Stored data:
(* ===== verification/Kbd.v ===== *)
(** * The keyboard and the serial port (kbd.c, kbd.h, uart.c)

    The tables of scan codes and the state of the modifier keys; what the
    keyboard and the serial port hand to the console.  The theorems carry a line
    from the keys pressed to the bytes a program reads. *)
From stdpp Require Import base list list_numbers strings.
From Stdlib Require Import ZArith Lia.
From S2P Require Import Prelude Console.

Definition KBS_DIB : Z := 0x01.
Definition NO : Z := 0.
Definition SHIFT : Z := 1.
Definition CTL : Z := 2.
Definition ALT : Z := 4.
Definition CAPSLOCK : Z := 8.
Definition NUMLOCK : Z := 16.
Definition SCROLLLOCK : Z := 32.
Definition E0ESC : Z := 64.
Definition KEY_HOME : Z := 0xE0.
Definition KEY_END : Z := 0xE1.
Definition KEY_UP : Z := 0xE2.
Definition KEY_DN : Z := 0xE3.
Definition KEY_LF : Z := 0xE4.
Definition KEY_RT : Z := 0xE5.
Definition KEY_PGUP : Z := 0xE6.
Definition KEY_PGDN : Z := 0xE7.
Definition KEY_INS : Z := 0xE8.
Definition KEY_DEL : Z := 0xE9.

(** An initialiser of 256 bytes: the first values, and the designated ones. *)
Definition table (l : list Z) (designated : list (Z * Z)) : list Z :=
  foldl (λ t p, <[Z.to_nat p.1 := p.2]> t) (l ++ replicate (256 - length l) NO) designated.

Definition shiftcode : list Z :=
  table [] [(0x1D, CTL); (0x2A, SHIFT); (0x36, SHIFT); (0x38, ALT); (0x9D, CTL); (0xB8, ALT)].
Definition togglecode : list Z := table [] [(0x3A, CAPSLOCK); (0x45, NUMLOCK); (0x46, SCROLLLOCK)].

(** The keys with the same code in every map. *)
Definition cursor_keys : list (Z * Z) :=
  [(0xC8, KEY_UP); (0xD0, KEY_DN); (0xC9, KEY_PGUP); (0xD1, KEY_PGDN); (0xCB, KEY_LF); (0xCD, KEY_RT);
   (0x97, KEY_HOME); (0xCF, KEY_END); (0xD2, KEY_INS); (0xD3, KEY_DEL)].

Definition normalmap : list Z := table
  [NO; 0x1B; 49; 50; 51; 52; 53; 54;
   55; 56; 57; 48; 45; 61; 8; 9;
   113; 119; 101; 114; 116; 121; 117; 105;
   111; 112; 91; 93; 10; NO; 97; 115;
   100; 102; 103; 104; 106; 107; 108; 59;
   39; 96; NO; 92; 122; 120; 99; 118;
   98; 110; 109; 44; 46; 47; NO; 42;
   NO; 32; NO; NO; NO; NO; NO; NO;
   NO; NO; NO; NO; NO; NO; NO; 55;
   56; 57; 45; 52; 53; 54; 43; 49;
   50; 51; 48; 46; NO; NO; NO; NO]
  ([(0x9C, 10); (0xB5, 47)] ++ cursor_keys).

Definition shiftmap : list Z := table
  [NO; 27; 33; 64; 35; 36; 37; 94;
   38; 42; 40; 41; 95; 43; 8; 9;
   81; 87; 69; 82; 84; 89; 85; 73;
   79; 80; 123; 125; 10; NO; 65; 83;
   68; 70; 71; 72; 74; 75; 76; 58;
   34; 126; NO; 124; 90; 88; 67; 86;
   66; 78; 77; 60; 62; 63; NO; 42;
   NO; 32; NO; NO; NO; NO; NO; NO;
   NO; NO; NO; NO; NO; NO; NO; 55;
   56; 57; 45; 52; 53; 54; 43; 49;
   50; 51; 48; 46; NO; NO; NO; NO]
  ([(0x9C, 10); (0xB5, 47)] ++ cursor_keys).

Definition ctlmap : list Z := table
  [NO; NO; NO; NO; NO; NO; NO; NO;
   NO; NO; NO; NO; NO; NO; NO; NO;
   CTRL 81; CTRL 87; CTRL 69; CTRL 82; CTRL 84; CTRL 89; CTRL 85; CTRL 73;
   CTRL 79; CTRL 80; NO; NO; 13; NO; CTRL 65; CTRL 83;
   CTRL 68; CTRL 70; CTRL 71; CTRL 72; CTRL 74; CTRL 75; CTRL 76; NO;
   NO; NO; NO; CTRL 92; CTRL 90; CTRL 88; CTRL 67; CTRL 86;
   CTRL 66; CTRL 78; CTRL 77; NO; NO; u8 (CTRL 47); NO; NO]
  ([(0x9C, 13); (0xB5, u8 (CTRL 47))] ++ cursor_keys).
(** C21: traps contain what processes do.  A killed process never returns to user mode
    from a system call, an interrupt or a fault, also when it was killed after it gave
    up the CPU.  A fault of a process in user mode that nothing serves, page faults
    outside its paged-out pages included, makes that process exit, marked killed, and
    changes nothing else of the kernel.  A trap from user mode panics only if a handler it
    calls panics; a fault in the kernel that nothing serves always panics.  A page
    fault of a user process on a page in its swap file counts, brings the page in and
    lets the process go on, with every other process as it was. *)
Theorem trap_contains_faults {K} `{KernelOps K, TrapOps K} paging ticks_addr c cp (s : tstate K) tf :
  (∀ s', trap paging ticks_addr c cp s tf = Ret (Returns s') → tf_trapno tf = T_SYSCALL ∨ from_user tf = true → killed c s' = false) ∧
  (∀ s1 s' : tstate K, after_yield c s1 tf = Returns s' → from_user tf = true → killed c s' = false) ∧
  (∀ i p, unserved paging c s tf → myproc c s = Some (i, p) → from_user tf = true →
     ∃ s', trap paging ticks_addr c cp s tf = Ret (Exits s') ∧ only_process s s' i (with_killed 1 (faulted paging tf p))) ∧
  (∀ i p m, myproc c s = Some (i, p) → from_user tf = true → ncli cp = 0 →
     trap paging ticks_addr c cp s tf = Panic m → handler_panics s tf m) ∧
  (∀ i p m outs k, paging_fault paging tf = true → myproc c s = Some (i, p) → is_user_proc p = true → p_killed p = 0 →
     isPagedOut (rest (ks s)) (count_fault p) (rcr2 (rest (ks s))) = Ret true →
     safe_page_in (rest (ks s)) (count_fault p) (rcr2 (rest (ks s))) = Ret (m, outs, k) →
     trap paging ticks_addr c cp s tf =
       Ret (Returns (mkTstate (mkKern (<[i := with_counts (u32 (page_faults p + 1)) outs (with_meta m p)]> (ptable (ks s)))
         (nextpid (ks s)) (initproc (ks s)) (on_cpu (ks s)) k) (ticks s)))) ∧
  (unserved paging c s tf → myproc c s = None ∨ Z.land (tf_cs tf) 3 = 0 → trap paging ticks_addr c cp s tf = Panic "trap").
Proof.
  split_and!.
  - intros s'. apply trap_resumes.
  - intros s1 s' E Hf. unfold after_yield in E. rewrite Hf, andb_true_r in E. destruct (killed c s1) eqn:Hk; [done|]. by injection E as <-.
  - intros i p. apply trap_kills.
  - intros i p m. apply trap_user_panic.
  - intros i p m outs k. apply trap_page_in.
  - apply trap_kernel_fault.
Qed.
(* ===== verification/Mkfs.v ===== *)
(** * Mkfs (mkfs.c): the image of a new file system

    The tool that makes the disk image: sectors of the image file, inodes and
    blocks taken in order, files appended block by block and the bitmap written
    last.  An [exit(1)] and an [assert] that fails end the run, which is [Panic]
    with the message.  The theorem states the image as the kernel sees it: its
    super block, its bitmap, its inodes and the bytes of its files. *)
From stdpp Require Import base list list_numbers strings.
From Stdlib Require Import ZArith Lia FunctionalExtensionality.
From S2P Require Import Ide.
From S2P Require Import Prelude Bio Log Fs FileData.

Definition NINODES : Z := 200.

(** ** The image file *)

(** [nsect] sectors were written; [sect] gives the bytes of each. *)
Record img := mkImg { sect : Z → list Z; nsect : Z; freeinode : Z; freeblock : Z }.

Definition nbitmap : Z := FSSIZE / (BSIZE * 8) + 1.
Definition ninodeblocks : Z := NINODES / IPB + 1.
Definition nlog : Z := LOGSIZE.
Definition nmeta : Z := 2 + nlog + ninodeblocks + nbitmap.
Definition nblocks : Z := FSSIZE - nmeta.

(** [sb] as [main] fills it. *)
Definition msb : superblock :=
  mkSb FSSIZE nblocks NINODES nlog 2 (2 + nlog) (2 + nlog + ninodeblocks).

(** The bytes in memory of what [xshort] and [xint] return. *)
Definition xshort (x : Z) : list Z := [u8 x; u8 (x / 2 ^ 8)].
Definition xint (x : Z) : list Z := [u8 x; u8 (x / 2 ^ 8); u8 (x / 2 ^ 16); u8 (x / 2 ^ 24)].

(** The sector at the file offset [sec * BSIZE], a [uint]. *)
Definition sector (sec : Z) : Z := u32 (sec * BSIZE) / BSIZE.

Definition wsect (s : img) (sec : Z) (buf : list Z) : img :=
  mkImg (upd (sect s) (sector sec) buf) (Z.max (nsect s) (sector sec + 1)) (freeinode s) (freeblock s).

Definition rsect (s : img) (sec : Z) : outcome (list Z) :=
  if Z.ltb (sector sec) (nsect s) then Ret (sect s (sector sec)) else Panic "read".

(** ** Inodes *)

Record dinode := mkDin { d_type : Z; d_major : Z; d_minor : Z; d_nlink : Z; d_size : Z; d_addrs : list Z }.
Lemma load_kernel_ok segs : ∀ m c ph,
  (∀ l, length (sectors c 0 l) = 512%nat) → SCRATCH ≤ ph → ph + 32 * Z.of_nat (length segs) ≤ SCRATCH + 4096 →
  (∀ k s, segs !! k = Some s → header_at m (ph + 32 * Z.of_nat k) s) → Forall placed segs → ordered segs →
  ∃ m' c', load_kernel fuel (length segs) m c ph (ph + 32 * Z.of_nat (length segs)) = Ret (m', c') ∧
    Forall (loaded (sectors c 0) m') segs ∧ ∀ x, Forall (λ s, ¬ s_lo s ≤ x < s_hi s) segs → load8 m' x = load8 m x.
Proof.
  induction segs as [|s segs IH]; intros m c ph Hlen Hlo Hhi Hhdr Hpl Hord.
  { exists m, c. cbn [length load_kernel]. rewrite Z.mul_0_r, Z.add_0_r, Z.ltb_irrefl. split_and!; [done|constructor|done]. }
  cbn [length] in *. apply Forall_cons in Hpl as [Hs Hpl]. destruct Hord as [Hap Hord]. cbn [load_kernel].
  rewrite (proj2 (Z.ltb_lt _ _)) by lia. destruct (Hhdr 0%nat s eq_refl) as (E1 & E2 & E3 & E4). rewrite Z.mul_0_r, Z.add_0_r in *.
  rewrite E1, E2, E3, E4. destruct (load_segment m c s Hs Hlen) as (m1 & c1 & -> & S1 & L & Fr). cbn [obind]. set (m2 := if Z.gtb _ _ then _ else _) in *.
  unfold PROGHDR. unfold SCRATCH in *. rewrite u32_small by (unfold is_u32; lia).
  assert (Hh : ∀ x, 0x10000 ≤ x < 0x10000 + 4096 → load8 m2 x = load8 m x).
  { intros x Hx. apply Fr. destruct Hs as (_ & _ & _ & _ & _ & Hs). unfold SCRATCH in Hs. lia. }
  destruct (IH m2 c1 (ph + 32)) as (m' & c' & E & HL & HF); [by rewrite S1|lia|lia| |done|done|].
  { intros k t Hk. replace (ph + 32 + 32 * Z.of_nat k) with (ph + 32 * Z.of_nat (S k)) by lia. pose proof (lookup_lt_Some _ _ _ Hk).
    apply (header_ext m); [intros x Hx; apply Hh; lia|]. by apply Hhdr. }
  replace (ph + 32 + 32 * Z.of_nat (length segs)) with (ph + 32 * Z.of_nat (S (length segs))) in E by lia. rewrite E. exists m', c'. split; [done|].
  rewrite S1 in HL. split.
  - constructor; [|done]. intros i Hi. rewrite HF; [by apply L|]. eapply Forall_impl; [exact Hap|]. cbn. intros t Ht. lia.
  - intros x Hx. apply Forall_cons in Hx as [Hx1 Hx2]. rewrite HF by done. by apply Fr.
Qed.

Lemma first_page m c :
  (∀ l, length (sectors c 0 l) = 512%nat) →
  ∃ m1 c1, readseg fuel m c SCRATCH 4096 0 = Ret (m1, c1) ∧ sectors c1 = sectors c ∧
    ∀ i, 0 ≤ i < 4096 → load8 m1 (SCRATCH + i) = kbyte (sectors c 0) i.
Proof.
  intros Hl. destruct (readseg_ok m c SCRATCH 4096 0) as (m1 & c1 & -> & S1 & Hx); [done|lia|done|lia|done|].
  exists m1, c1. split_and!; [done|done|]. intros i Hi. rewrite Hx, decide_True; [f_equal; lia|].
  unfold seg_hi, seg_lo, nsectors, SECTSIZE. change (0 mod 512) with 0. change ((4096 + 0 + 511) / 512) with 8. lia.
Qed.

## Action item
Retype the portion of the data above that starts on the line with "From S2P Require Import Ide." and finishes on the line with "mkSb FSSIZE nblocks", including both of those lines.

## Exercise answer
From S2P Require Import Ide.
From S2P Require Import Prelude Bio Log Fs FileData.

Definition NINODES : Z := 200.

(** ** The image file *)

(** [nsect] sectors were written; [sect] gives the bytes of each. *)
Record img := mkImg { sect : Z → list Z; nsect : Z; freeinode : Z; freeblock : Z }.

Definition nbitmap : Z := FSSIZE / (BSIZE * 8) + 1.
Definition ninodeblocks : Z := NINODES / IPB + 1.
Definition nlog : Z := LOGSIZE.
Definition nmeta : Z := 2 + nlog + ninodeblocks + nbitmap.
Definition nblocks : Z := FSSIZE - nmeta.

(** [sb] as [main] fills it. *)
Definition msb : superblock :=
  mkSb FSSIZE nblocks NINODES nlog 2 (2 + nlog) (2 + nlog + ninodeblocks).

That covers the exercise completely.